-- Records shown follows --

(* ===== verification/Manipulators.v ===== *)
(** Stream manipulators: ranges, tuples and optional values
    (src/include/boost/log/utility/manipulators/range.hpp, tuple.hpp,
    optional.hpp), the newline that ends a line (auto_newline.hpp), and
    conditional formatters (src/include/boost/log/expressions/formatters/if.hpp).

    The elements of a range, a tuple or an optional value are written by code of
    the program that gives the stream their texts. *)

From stdpp Require Import base numbers list.
From S2P Require Import Prelude CodeConvert StreamBuf.

Section manipulators.
Context {char : Type} `{!EqDecision char, !CharBoundary char}.

(** [range_manipulator::output]: the loop after the first element, and the
    whole; elements are given by the code that writes them. *)
Fixpoint range_rest (delimiter : sm stream unit) (l : list (sm (@stream char) unit)) : sm stream unit :=
  match l with
  | [] => mret ()
  | it :: l => delimiter;; it;; range_rest delimiter l
  end.

Definition range_output (delimiter : sm stream unit) (l : list (sm (@stream char) unit)) : sm stream unit :=
  match l with
  | [] => mret ()
  | it :: l => it;; range_rest delimiter l
  end.

(** [range_manipulator< RangeT, void >::output]. *)
Fixpoint range_output_all (l : list (sm (@stream char) unit)) : sm stream unit :=
  match l with
  | [] => mret ()
  | it :: l => it;; range_output_all l
  end.

(** [tuple_manipulator::output_visitor]; the flag is false for the first
    element. *)
Definition output_visitor (delimiter : sm stream unit) (not_first : bool) (elem : sm (@stream char) unit) : sm stream bool :=
  (if not_first then delimiter else mret ());; elem;; mret true.

(** [boost::fusion::fold] with the visitor. *)
Fixpoint fold_elements (delimiter : sm stream unit) (not_first : bool) (l : list (sm (@stream char) unit)) : sm stream unit :=
  match l with
  | [] => mret ()
  | elem :: l => b ← output_visitor delimiter not_first elem; fold_elements delimiter b l
  end.

Definition tuple_output (delimiter : sm stream unit) (l : list (sm (@stream char) unit)) : sm stream unit :=
  fold_elements delimiter false l.

(** [operator<<] for ranges and tuples: nothing is written to a stream that is
    not good. *)
Definition when_good (m : sm (@stream char) unit) : sm stream unit := s ← sm_get; if good s then m else mret ().

(** [optional_manipulator::output], with and without a marker for no value. *)
Definition optional_output (none : option (sm stream unit)) (opt : option (sm (@stream char) unit)) : sm stream unit :=
  match opt, none with
  | Some value, _ => value
  | None, Some none => none
  | None, None => mret ()
  end.

(** [operator<<] for [auto_newline]. *)
Definition auto_newline (newline : char) : sm stream unit :=
  s ← sm_get;
  if good s then
    match storage (sb s) with
    | Some _ =>
        on_buf sync;;
        str ← on_buf get_storage;
        if decide (last str = Some newline) then mret () else on_buf (push_back newline);; mret ()
    | None => mret ()
    end
  else mret ().

(** [if_output_terminal] and [if_else_output_terminal]; the condition is
    evaluated for the record. *)
Definition if_output {R : Type} (cond : R → outcome bool) (then_ : R → sm (@stream char) unit) (rec : R) : sm stream unit :=
  b ← sm_lift (cond rec); (if (b : bool) then then_ rec else mret ()).

Definition if_else_output {R : Type} (cond : R → outcome bool) (then_ else_ : R → sm (@stream char) unit) (rec : R) : sm stream unit :=
  b ← sm_lift (cond rec); (if (b : bool) then then_ rec else else_ rec).

(** * Their text *)

(** Code that gives a good stream the text that [f] makes of what it has. *)
Definition rewrites (f : list char → list char) (m : sm stream unit) : Prop :=
  ∀ mx total s, good s → holds mx total (sb s) →
  ∃ s', m s = (Ok (), s') ∧ holds mx (f total) (sb s') ∧ good s'.

Definition writes (t : list char) (m : sm stream unit) : Prop := rewrites (λ total, total ++ t) m.

Lemma rewrites_seq f g m k : rewrites f m → rewrites g k → rewrites (λ total, g (f total)) (m;; k).
Proof.
  intros Hm Hk mx total s Hg H. destruct (Hm mx total s Hg H) as (s1 & E1 & H1 & Hg1).
  destruct (Hk _ _ s1 Hg1 H1) as (s2 & E2 & H2). exists s2. by rewrite sm_bind_run, E1.
Qed.

Lemma writes_seq t u m k : writes t m → writes u k → writes (t ++ u) (m;; k).
Proof.
  intros Hm Hk mx total s Hg H. destruct (rewrites_seq _ _ _ _ Hm Hk mx total s Hg H) as (s' & E & H').
  exists s'. by rewrite (assoc_L (++)).
Qed.

Lemma writes_ret : writes [] (mret ()).
Proof. intros mx total s Hg H. exists s. by rewrite app_nil_r. Qed.

(** Strings and characters are written in this way. *)
Lemma text_writes w c l p : writes (padded w c l p) (run_op (op_text w c l p)).
Proof.
  intros mx total s Hg H. destruct (run_op_holds mx total (op_text w c l p) s) as (s' & E & [H' _] & Hg'); [by split; [|left]|].
  exists s'. by rewrite Hg'.
Qed.

Lemma put_writes c : writes [c] (run_op (op_put c)).
Proof.
  intros mx total s Hg H. destruct (run_op_holds mx total (op_put c) s) as (s' & E & [H' _] & Hg'); [by split; [|left]|].
  exists s'. by rewrite Hg'.
Qed.

(** Texts with delimiters between them. *)
Fixpoint delimited (d : list char) (l : list (list char)) : list char :=
  match l with
  | [] => []
  | t :: l => t ++ match l with [] => [] | _ => d ++ delimited d l end
  end.

Lemma range_rest_writes d delimiter ts l : writes d delimiter → Forall2 writes ts l →
  writes (match ts with [] => [] | _ => d ++ delimited d ts end) (range_rest delimiter l).
Proof.
  intros Hd. induction 1 as [|t m ts l Hm Hl IH]; [apply writes_ret|]. cbn [range_rest delimited].
  apply writes_seq; [done|]. by apply writes_seq.
Qed.

Lemma range_writes d delimiter ts l : writes d delimiter → Forall2 writes ts l →
  writes (delimited d ts) (range_output delimiter l).
Proof.
  intros Hd H. destruct H as [|t m ts l Hm Hl]; [apply writes_ret|]. cbn [range_output delimited].
  by apply writes_seq; [|apply range_rest_writes].
Qed.

Lemma range_all_writes ts l : Forall2 writes ts l → writes (mjoin ts) (range_output_all l).
Proof. induction 1 as [|t m ts l Hm Hl IH]; [apply writes_ret|]. by apply writes_seq. Qed.

(** Tuples are written as ranges are. *)
Lemma tuple_as_range delimiter l s : tuple_output delimiter l s = range_output delimiter l s.
Proof.
  assert (∀ l s, fold_elements delimiter true l s = range_rest delimiter l s) as Hrest.
  { clear l s. induction l as [|m l IH]; intros s; [done|]. cbn [fold_elements range_rest]. unfold output_visitor.
    rewrite !sm_bind_run. destruct (delimiter s) as [[[]| |] s1]; [|done..]. rewrite !sm_bind_run.
    destruct (m s1) as [[[]| |] s2]; [|done..]. apply IH. }
  destruct l as [|m l]; [done|]. unfold tuple_output. cbn [fold_elements range_output]. unfold output_visitor.
  rewrite !sm_bind_run. cbn [mret sm_ret]. rewrite !sm_bind_run. destruct (m s) as [[[]| |] s1]; [|done..]. apply Hrest.
Qed.

Lemma when_good_run m s : good s → when_good m s = m s.
Proof. intros Hg. unfold when_good. sm_step. by destruct (good s). Qed.

Lemma optional_writes tn t none opt :
  (if none is Some m then writes tn m else tn = []) → (if opt is Some m then writes t m else t = tn) →
  writes t (optional_output none opt).
Proof. destruct opt, none; cbn; [done|done|by intros ? ->|intros -> ->; apply writes_ret]. Qed.

(** ** Reading a range back *)

(** Split a text at a delimiter of one character. *)
Fixpoint split_at (d : char) (s : list char) : list (list char) :=
  match s with
  | [] => [[]]
  | c :: s =>
      if decide (c = d) then [] :: split_at d s
      else match split_at d s with
           | t :: ts => (c :: t) :: ts
           | [] => [[c]]
           end
  end.

Lemma split_at_skip d t s : d ∉ t →
  split_at d (t ++ s) = match split_at d s with u :: us => (t ++ u) :: us | [] => [t] end.
Proof.
  induction t as [|c t IH]; intros Hd; cbn; [destruct s; cbn; repeat case_match; done|].
  apply not_elem_of_cons in Hd as [Hc Hd]. rewrite decide_False, (IH Hd) by done.
  by destruct (split_at d s).
Qed.

Lemma split_delimited d ts : ts ≠ [] → Forall (λ t, d ∉ t) ts → split_at d (delimited [d] ts) = ts.
Proof.
  intros Hne H. induction H as [|t ts Ht Hts IH]; [done|]. cbn [delimited]. rewrite split_at_skip by done.
  destruct ts as [|u ts]; [cbn; by rewrite app_nil_r|]. cbn [app split_at]. rewrite decide_True by done.
  rewrite IH by done. by rewrite app_nil_r.
Qed.

(** ** The end of a line *)

(** The text with a newline at its end. *)
Definition ended (newline : char) (t : list char) : list char :=
  if decide (last t = Some newline) then t else t ++ [newline].

Lemma auto_newline_rewrites newline : rewrites (ended newline) (auto_newline newline).
Proof.
  intros mx total s Hg H. unfold auto_newline. sm_step. rewrite (Is_true_true_1 _ Hg).
  destruct (holds_full _ _ _ H) as (st0 & ov0 & pa0 & Hb). destruct (holds_sync _ _ _ H) as (st & ov & E & H1 & _).
  rewrite Hb. cbn [full storage]. rewrite sm_bind_run. erewrite on_buf_run by exact E. cbv beta iota.
  rewrite sm_bind_run. erewrite on_buf_run by apply get_storage_run. cbv beta iota. unfold ended.
  pose proof (holds_elim _ _ _ _ H1) as H2. destruct ov.
  - assert (holds mx (if decide (last total = Some newline) then total else total ++ [newline]) (full st mx true [])) as H3.
    { apply holds_intro. case_decide; [done|by apply cut_app]. }
    exists (with_sb (full st mx true []) s). split; [by destruct (decide (last st = Some newline))|by split].
  - destruct H2 as [-> Hle]. case_decide; [by eexists|].
    destruct (emits_push_back newline _ _ _ _ H1) as (x & st' & ov' & E' & H').
    eexists. rewrite sm_bind_run. erewrite on_buf_run by exact E'. split; [done|]. by split.
Qed.

(** A list of values as one line: the texts of the elements with delimiters
    between them, behind what the stream has, and one newline at the end. The
    stream is not changed otherwise, and a delimiter that is not in the texts
    separates them again. *)
Theorem range_line d newline delimiter ts l : writes [d] delimiter → Forall2 writes ts l →
  rewrites (λ total, ended newline (total ++ delimited [d] ts)) (when_good (range_output delimiter l);; auto_newline newline) ∧
  rewrites (λ total, ended newline (total ++ delimited [d] ts)) (when_good (tuple_output delimiter l);; auto_newline newline) ∧
  (ts ≠ [] → Forall (λ t, d ∉ t) ts → split_at d (delimited [d] ts) = ts).
Proof.
  intros Hd Hl. pose proof (range_writes _ _ _ _ Hd Hl) as Hr.
  assert (∀ m, (∀ s, m s = range_output delimiter l s) → writes (delimited [d] ts) (when_good m)) as Hw.
  { intros m Hm mx total s Hg H. destruct (Hr mx total s Hg H) as (s' & E & H'). exists s'.
    by rewrite when_good_run, Hm by done. }
  split; [|split; [|apply split_delimited]]; (eapply rewrites_seq; [|apply auto_newline_rewrites]); apply Hw; [done|].
  apply tuple_as_range.
Qed.

End manipulators.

-- Records shown concluded --

-- Task to carry out --
Reproduce exactly, and only, the part of the listing above that begins at the line with "None, None => mret ()" and goes on through the line with "Definition rewrites (f".

-- Exercise output --
  | None, None => mret ()
  end.

(** [operator<<] for [auto_newline]. *)
Definition auto_newline (newline : char) : sm stream unit :=
  s ← sm_get;
  if good s then
    match storage (sb s) with
    | Some _ =>
        on_buf sync;;
        str ← on_buf get_storage;
        if decide (last str = Some newline) then mret () else on_buf (push_back newline);; mret ()
    | None => mret ()
    end
  else mret ().

(** [if_output_terminal] and [if_else_output_terminal]; the condition is
    evaluated for the record. *)
Definition if_output {R : Type} (cond : R → outcome bool) (then_ : R → sm (@stream char) unit) (rec : R) : sm stream unit :=
  b ← sm_lift (cond rec); (if (b : bool) then then_ rec else mret ()).

Definition if_else_output {R : Type} (cond : R → outcome bool) (then_ else_ : R → sm (@stream char) unit) (rec : R) : sm stream unit :=
  b ← sm_lift (cond rec); (if (b : bool) then then_ rec else else_ rec).

(** * Their text *)

(** Code that gives a good stream the text that [f] makes of what it has. *)
Definition rewrites (f : list char → list char) (m : sm stream unit) : Prop :=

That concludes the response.